### SOURCE MATERIAL

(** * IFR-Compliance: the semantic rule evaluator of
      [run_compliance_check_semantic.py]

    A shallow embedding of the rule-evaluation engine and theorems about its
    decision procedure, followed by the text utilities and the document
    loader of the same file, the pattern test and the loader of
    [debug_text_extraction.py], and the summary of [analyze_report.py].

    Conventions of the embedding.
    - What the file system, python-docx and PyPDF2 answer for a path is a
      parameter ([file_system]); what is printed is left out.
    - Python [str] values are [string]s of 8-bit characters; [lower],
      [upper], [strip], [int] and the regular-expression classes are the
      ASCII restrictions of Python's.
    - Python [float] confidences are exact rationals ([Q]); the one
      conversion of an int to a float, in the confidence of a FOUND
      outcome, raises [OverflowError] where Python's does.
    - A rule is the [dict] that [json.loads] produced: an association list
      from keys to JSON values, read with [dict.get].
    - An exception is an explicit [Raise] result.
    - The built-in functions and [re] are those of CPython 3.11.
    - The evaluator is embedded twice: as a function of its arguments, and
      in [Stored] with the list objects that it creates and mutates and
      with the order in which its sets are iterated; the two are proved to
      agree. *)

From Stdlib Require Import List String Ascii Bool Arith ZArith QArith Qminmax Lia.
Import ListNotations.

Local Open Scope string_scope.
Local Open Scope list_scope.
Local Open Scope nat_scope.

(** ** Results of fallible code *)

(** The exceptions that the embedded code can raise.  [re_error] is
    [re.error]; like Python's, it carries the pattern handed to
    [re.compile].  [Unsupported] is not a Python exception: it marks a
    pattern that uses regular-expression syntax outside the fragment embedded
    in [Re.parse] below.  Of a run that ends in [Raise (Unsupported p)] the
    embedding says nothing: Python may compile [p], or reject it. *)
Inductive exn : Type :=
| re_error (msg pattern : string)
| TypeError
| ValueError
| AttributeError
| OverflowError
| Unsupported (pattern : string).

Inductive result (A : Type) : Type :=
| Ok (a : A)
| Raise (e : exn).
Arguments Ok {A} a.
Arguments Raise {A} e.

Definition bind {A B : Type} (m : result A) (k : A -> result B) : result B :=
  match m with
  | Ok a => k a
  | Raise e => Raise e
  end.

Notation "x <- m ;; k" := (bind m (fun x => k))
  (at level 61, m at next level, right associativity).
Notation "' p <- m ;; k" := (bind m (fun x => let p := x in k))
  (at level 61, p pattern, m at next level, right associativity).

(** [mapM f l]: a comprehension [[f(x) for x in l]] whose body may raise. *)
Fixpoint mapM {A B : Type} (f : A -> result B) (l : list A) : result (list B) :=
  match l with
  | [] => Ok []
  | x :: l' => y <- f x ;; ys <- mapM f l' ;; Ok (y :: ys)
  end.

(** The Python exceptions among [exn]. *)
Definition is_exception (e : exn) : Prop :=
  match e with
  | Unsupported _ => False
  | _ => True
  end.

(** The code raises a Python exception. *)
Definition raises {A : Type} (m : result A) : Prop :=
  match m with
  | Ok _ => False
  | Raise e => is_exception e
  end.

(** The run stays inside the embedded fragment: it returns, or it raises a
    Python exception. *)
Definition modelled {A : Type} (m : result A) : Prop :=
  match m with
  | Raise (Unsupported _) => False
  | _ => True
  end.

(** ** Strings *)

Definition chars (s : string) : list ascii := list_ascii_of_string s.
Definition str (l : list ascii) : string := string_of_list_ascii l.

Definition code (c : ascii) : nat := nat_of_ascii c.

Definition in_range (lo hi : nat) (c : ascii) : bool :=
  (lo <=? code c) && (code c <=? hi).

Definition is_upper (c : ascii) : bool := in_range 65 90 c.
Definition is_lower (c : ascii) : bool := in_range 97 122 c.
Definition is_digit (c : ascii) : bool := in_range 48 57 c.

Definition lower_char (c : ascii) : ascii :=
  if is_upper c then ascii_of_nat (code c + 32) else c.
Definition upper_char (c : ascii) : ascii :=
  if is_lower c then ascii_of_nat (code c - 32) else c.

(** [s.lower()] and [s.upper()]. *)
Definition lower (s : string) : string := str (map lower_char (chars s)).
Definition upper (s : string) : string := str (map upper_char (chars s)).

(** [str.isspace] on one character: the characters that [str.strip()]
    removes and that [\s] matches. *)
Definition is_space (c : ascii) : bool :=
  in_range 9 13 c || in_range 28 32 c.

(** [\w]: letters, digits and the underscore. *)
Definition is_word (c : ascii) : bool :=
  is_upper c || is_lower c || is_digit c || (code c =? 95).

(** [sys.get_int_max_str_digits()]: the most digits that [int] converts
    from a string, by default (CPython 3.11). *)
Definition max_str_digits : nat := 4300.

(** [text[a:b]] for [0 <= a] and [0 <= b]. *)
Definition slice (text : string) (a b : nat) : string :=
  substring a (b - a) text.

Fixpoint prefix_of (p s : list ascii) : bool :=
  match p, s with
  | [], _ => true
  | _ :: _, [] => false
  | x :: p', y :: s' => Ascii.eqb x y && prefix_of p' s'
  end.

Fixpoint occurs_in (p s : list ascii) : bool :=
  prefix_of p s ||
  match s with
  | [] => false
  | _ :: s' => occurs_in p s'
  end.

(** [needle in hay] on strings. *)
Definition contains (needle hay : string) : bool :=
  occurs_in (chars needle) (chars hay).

######
### SOURCE MATERIAL

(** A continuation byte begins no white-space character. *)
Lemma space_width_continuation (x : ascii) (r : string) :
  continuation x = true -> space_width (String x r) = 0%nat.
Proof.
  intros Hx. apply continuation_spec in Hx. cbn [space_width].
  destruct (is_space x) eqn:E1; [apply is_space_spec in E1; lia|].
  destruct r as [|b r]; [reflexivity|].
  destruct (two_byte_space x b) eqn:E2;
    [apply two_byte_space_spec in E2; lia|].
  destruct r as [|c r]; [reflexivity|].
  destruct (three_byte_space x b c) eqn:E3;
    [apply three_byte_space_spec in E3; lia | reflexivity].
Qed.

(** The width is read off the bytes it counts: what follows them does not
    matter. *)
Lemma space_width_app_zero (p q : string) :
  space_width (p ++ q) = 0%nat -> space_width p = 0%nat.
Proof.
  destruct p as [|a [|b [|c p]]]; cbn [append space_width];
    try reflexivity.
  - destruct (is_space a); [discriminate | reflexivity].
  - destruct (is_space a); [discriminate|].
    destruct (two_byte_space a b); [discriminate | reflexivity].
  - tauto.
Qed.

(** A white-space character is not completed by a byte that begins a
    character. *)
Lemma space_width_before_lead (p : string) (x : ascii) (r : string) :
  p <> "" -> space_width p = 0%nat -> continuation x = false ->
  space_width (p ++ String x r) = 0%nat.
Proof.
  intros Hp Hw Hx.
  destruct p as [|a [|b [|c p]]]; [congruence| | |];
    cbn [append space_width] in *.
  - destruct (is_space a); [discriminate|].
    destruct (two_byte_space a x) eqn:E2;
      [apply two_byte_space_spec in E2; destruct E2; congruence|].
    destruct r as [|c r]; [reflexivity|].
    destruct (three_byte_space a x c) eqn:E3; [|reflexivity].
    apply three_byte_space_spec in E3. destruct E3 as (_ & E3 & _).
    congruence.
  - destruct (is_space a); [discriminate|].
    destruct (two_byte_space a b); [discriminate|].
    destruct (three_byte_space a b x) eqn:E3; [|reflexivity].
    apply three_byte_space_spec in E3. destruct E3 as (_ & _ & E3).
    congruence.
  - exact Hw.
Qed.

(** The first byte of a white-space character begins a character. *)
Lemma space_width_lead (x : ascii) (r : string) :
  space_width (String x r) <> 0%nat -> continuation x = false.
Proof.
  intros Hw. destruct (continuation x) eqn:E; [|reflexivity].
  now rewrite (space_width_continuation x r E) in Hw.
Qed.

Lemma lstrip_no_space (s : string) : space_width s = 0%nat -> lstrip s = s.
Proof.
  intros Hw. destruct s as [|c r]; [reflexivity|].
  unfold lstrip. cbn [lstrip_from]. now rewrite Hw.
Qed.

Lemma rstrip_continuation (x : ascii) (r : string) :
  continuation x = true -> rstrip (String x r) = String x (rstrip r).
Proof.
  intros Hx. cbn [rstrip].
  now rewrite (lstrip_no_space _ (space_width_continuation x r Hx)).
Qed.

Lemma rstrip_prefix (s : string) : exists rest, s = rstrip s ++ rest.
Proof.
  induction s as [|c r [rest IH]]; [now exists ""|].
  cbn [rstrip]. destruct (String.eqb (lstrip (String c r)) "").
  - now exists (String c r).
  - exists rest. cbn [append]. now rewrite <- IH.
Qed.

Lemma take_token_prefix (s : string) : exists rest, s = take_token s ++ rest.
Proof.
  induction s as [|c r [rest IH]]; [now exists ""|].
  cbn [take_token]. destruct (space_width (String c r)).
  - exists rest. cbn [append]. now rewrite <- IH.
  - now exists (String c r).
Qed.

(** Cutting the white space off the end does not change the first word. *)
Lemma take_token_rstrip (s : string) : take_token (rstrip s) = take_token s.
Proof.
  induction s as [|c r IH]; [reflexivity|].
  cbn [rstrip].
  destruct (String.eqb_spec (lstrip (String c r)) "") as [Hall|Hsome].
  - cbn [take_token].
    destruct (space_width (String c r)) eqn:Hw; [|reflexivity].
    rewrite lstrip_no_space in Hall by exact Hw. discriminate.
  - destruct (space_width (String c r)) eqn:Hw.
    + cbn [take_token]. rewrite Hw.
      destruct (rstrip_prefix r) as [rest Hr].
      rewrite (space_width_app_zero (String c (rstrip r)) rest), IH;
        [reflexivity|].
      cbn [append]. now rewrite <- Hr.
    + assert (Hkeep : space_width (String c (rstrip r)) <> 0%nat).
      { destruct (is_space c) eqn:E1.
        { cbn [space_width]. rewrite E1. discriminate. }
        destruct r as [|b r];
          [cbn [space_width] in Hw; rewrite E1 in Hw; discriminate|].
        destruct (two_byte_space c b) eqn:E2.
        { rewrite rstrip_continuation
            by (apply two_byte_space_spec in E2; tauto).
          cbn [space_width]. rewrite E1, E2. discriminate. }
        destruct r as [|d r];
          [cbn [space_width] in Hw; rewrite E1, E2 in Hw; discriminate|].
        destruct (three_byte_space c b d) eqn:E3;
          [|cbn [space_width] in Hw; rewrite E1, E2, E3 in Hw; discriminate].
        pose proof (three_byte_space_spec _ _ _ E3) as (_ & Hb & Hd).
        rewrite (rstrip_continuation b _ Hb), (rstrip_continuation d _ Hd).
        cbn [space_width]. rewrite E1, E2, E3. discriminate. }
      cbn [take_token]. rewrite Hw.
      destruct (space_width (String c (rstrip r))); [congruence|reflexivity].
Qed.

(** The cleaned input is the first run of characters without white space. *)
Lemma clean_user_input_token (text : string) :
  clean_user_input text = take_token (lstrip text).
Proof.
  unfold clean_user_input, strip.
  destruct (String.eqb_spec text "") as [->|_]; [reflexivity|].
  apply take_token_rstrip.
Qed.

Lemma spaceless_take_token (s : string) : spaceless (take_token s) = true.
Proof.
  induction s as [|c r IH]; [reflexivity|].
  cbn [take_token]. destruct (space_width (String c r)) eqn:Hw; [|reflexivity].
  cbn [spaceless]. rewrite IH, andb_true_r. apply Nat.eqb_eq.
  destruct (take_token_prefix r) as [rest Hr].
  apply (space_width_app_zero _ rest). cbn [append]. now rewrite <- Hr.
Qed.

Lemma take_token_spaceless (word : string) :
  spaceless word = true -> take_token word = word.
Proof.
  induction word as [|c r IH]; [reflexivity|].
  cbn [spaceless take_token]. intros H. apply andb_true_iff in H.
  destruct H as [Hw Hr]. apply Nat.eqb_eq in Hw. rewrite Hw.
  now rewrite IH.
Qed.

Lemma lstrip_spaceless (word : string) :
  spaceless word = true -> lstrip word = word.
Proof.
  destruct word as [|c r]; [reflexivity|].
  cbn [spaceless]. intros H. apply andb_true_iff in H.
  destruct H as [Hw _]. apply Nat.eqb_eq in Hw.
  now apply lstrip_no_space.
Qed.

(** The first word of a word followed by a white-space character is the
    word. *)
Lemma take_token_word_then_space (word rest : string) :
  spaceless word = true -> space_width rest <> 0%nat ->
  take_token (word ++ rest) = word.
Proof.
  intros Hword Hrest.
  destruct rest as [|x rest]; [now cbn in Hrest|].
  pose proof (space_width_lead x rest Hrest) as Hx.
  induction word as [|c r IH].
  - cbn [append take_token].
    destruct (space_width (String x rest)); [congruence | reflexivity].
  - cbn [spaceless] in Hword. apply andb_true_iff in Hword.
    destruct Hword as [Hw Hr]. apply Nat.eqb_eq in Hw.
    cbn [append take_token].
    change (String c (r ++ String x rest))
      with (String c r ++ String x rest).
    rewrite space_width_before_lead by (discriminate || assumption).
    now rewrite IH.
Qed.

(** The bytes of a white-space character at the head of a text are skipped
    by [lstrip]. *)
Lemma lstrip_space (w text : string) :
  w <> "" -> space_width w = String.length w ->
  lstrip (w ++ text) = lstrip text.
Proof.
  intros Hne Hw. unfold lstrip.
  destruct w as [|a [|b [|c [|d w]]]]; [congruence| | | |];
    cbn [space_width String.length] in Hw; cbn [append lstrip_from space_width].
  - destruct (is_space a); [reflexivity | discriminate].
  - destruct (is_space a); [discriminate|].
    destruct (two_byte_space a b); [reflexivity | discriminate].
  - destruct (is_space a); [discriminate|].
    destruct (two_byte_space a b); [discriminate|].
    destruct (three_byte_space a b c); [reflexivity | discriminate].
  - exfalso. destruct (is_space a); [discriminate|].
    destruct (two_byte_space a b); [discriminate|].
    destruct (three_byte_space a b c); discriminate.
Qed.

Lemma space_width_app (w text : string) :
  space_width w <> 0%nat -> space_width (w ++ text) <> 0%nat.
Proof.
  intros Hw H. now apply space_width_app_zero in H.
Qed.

######
### SOURCE MATERIAL

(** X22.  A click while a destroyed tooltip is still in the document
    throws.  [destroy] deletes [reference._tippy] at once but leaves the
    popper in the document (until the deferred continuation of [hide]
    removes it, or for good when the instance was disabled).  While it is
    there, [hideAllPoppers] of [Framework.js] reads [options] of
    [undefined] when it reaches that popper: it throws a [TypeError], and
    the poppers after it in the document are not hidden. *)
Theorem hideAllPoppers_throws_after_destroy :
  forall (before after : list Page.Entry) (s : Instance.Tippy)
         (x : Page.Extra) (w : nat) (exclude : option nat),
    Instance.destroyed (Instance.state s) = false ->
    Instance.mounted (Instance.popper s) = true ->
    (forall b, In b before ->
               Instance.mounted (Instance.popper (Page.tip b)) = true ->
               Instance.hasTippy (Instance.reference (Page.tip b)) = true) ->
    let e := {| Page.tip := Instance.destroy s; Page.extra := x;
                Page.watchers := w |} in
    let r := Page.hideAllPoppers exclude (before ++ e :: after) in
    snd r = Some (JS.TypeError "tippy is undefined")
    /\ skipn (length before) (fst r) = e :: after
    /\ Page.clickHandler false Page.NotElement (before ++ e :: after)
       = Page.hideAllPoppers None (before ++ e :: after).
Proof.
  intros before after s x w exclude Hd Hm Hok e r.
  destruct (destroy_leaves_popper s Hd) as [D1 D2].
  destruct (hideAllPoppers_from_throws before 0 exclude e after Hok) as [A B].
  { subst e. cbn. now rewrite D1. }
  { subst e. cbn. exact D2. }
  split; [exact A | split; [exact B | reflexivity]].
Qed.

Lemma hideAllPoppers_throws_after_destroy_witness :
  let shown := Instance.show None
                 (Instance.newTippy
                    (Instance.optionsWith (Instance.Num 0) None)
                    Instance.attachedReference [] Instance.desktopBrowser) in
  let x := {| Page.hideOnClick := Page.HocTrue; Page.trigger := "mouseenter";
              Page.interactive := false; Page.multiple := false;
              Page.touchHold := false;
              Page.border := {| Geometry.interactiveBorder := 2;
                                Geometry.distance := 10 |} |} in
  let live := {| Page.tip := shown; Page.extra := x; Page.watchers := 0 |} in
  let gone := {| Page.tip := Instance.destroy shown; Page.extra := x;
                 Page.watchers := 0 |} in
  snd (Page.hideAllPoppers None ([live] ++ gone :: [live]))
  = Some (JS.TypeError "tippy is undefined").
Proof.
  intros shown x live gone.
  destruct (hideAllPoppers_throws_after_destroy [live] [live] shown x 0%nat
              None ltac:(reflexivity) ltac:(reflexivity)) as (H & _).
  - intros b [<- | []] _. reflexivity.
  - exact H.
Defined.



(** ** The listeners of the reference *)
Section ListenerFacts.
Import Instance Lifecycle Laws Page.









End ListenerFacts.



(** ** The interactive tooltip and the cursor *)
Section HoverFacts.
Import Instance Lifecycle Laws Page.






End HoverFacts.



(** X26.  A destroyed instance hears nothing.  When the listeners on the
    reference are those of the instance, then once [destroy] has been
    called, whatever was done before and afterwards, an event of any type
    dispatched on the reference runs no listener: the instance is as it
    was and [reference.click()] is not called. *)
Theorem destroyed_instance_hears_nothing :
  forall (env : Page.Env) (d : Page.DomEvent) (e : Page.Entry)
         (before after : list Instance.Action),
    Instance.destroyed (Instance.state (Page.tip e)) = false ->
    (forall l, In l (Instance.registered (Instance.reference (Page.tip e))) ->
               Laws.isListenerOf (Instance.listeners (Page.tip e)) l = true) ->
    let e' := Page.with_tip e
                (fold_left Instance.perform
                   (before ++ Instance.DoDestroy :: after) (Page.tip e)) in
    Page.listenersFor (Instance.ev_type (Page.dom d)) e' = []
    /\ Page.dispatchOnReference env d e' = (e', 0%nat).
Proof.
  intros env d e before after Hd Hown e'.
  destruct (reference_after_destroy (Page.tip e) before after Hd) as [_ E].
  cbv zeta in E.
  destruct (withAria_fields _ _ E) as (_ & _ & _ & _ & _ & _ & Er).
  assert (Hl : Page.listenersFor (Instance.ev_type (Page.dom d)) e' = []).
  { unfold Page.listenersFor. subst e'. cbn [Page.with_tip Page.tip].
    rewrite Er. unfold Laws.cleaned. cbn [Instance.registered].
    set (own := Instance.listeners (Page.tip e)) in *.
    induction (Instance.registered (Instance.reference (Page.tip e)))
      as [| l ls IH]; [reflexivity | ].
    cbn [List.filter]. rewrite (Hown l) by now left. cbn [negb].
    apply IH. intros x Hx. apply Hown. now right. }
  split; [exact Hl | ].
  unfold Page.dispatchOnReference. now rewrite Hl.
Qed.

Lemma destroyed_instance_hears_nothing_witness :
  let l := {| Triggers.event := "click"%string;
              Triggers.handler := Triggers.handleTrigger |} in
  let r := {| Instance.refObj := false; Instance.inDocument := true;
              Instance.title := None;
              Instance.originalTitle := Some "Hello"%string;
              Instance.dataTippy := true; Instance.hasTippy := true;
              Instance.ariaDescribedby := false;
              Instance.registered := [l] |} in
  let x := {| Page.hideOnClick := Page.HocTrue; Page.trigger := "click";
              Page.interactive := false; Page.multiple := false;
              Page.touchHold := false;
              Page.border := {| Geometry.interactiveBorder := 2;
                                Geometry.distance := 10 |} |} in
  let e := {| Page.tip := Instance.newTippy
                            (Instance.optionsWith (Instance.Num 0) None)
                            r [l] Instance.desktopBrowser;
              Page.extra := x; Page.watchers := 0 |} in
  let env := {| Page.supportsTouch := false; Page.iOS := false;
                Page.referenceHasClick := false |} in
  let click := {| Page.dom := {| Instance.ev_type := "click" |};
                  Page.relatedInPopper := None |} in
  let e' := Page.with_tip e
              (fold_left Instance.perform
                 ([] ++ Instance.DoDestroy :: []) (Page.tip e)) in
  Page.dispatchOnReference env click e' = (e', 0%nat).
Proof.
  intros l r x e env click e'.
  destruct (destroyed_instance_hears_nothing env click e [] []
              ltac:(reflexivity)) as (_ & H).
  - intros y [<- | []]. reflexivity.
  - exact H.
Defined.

######

◆ **WORK TO COMPLETE**: The count alone is wanted: how many lines above hold the string "Laws"?

◆ **SOLUTION FOR THIS TASK**: 4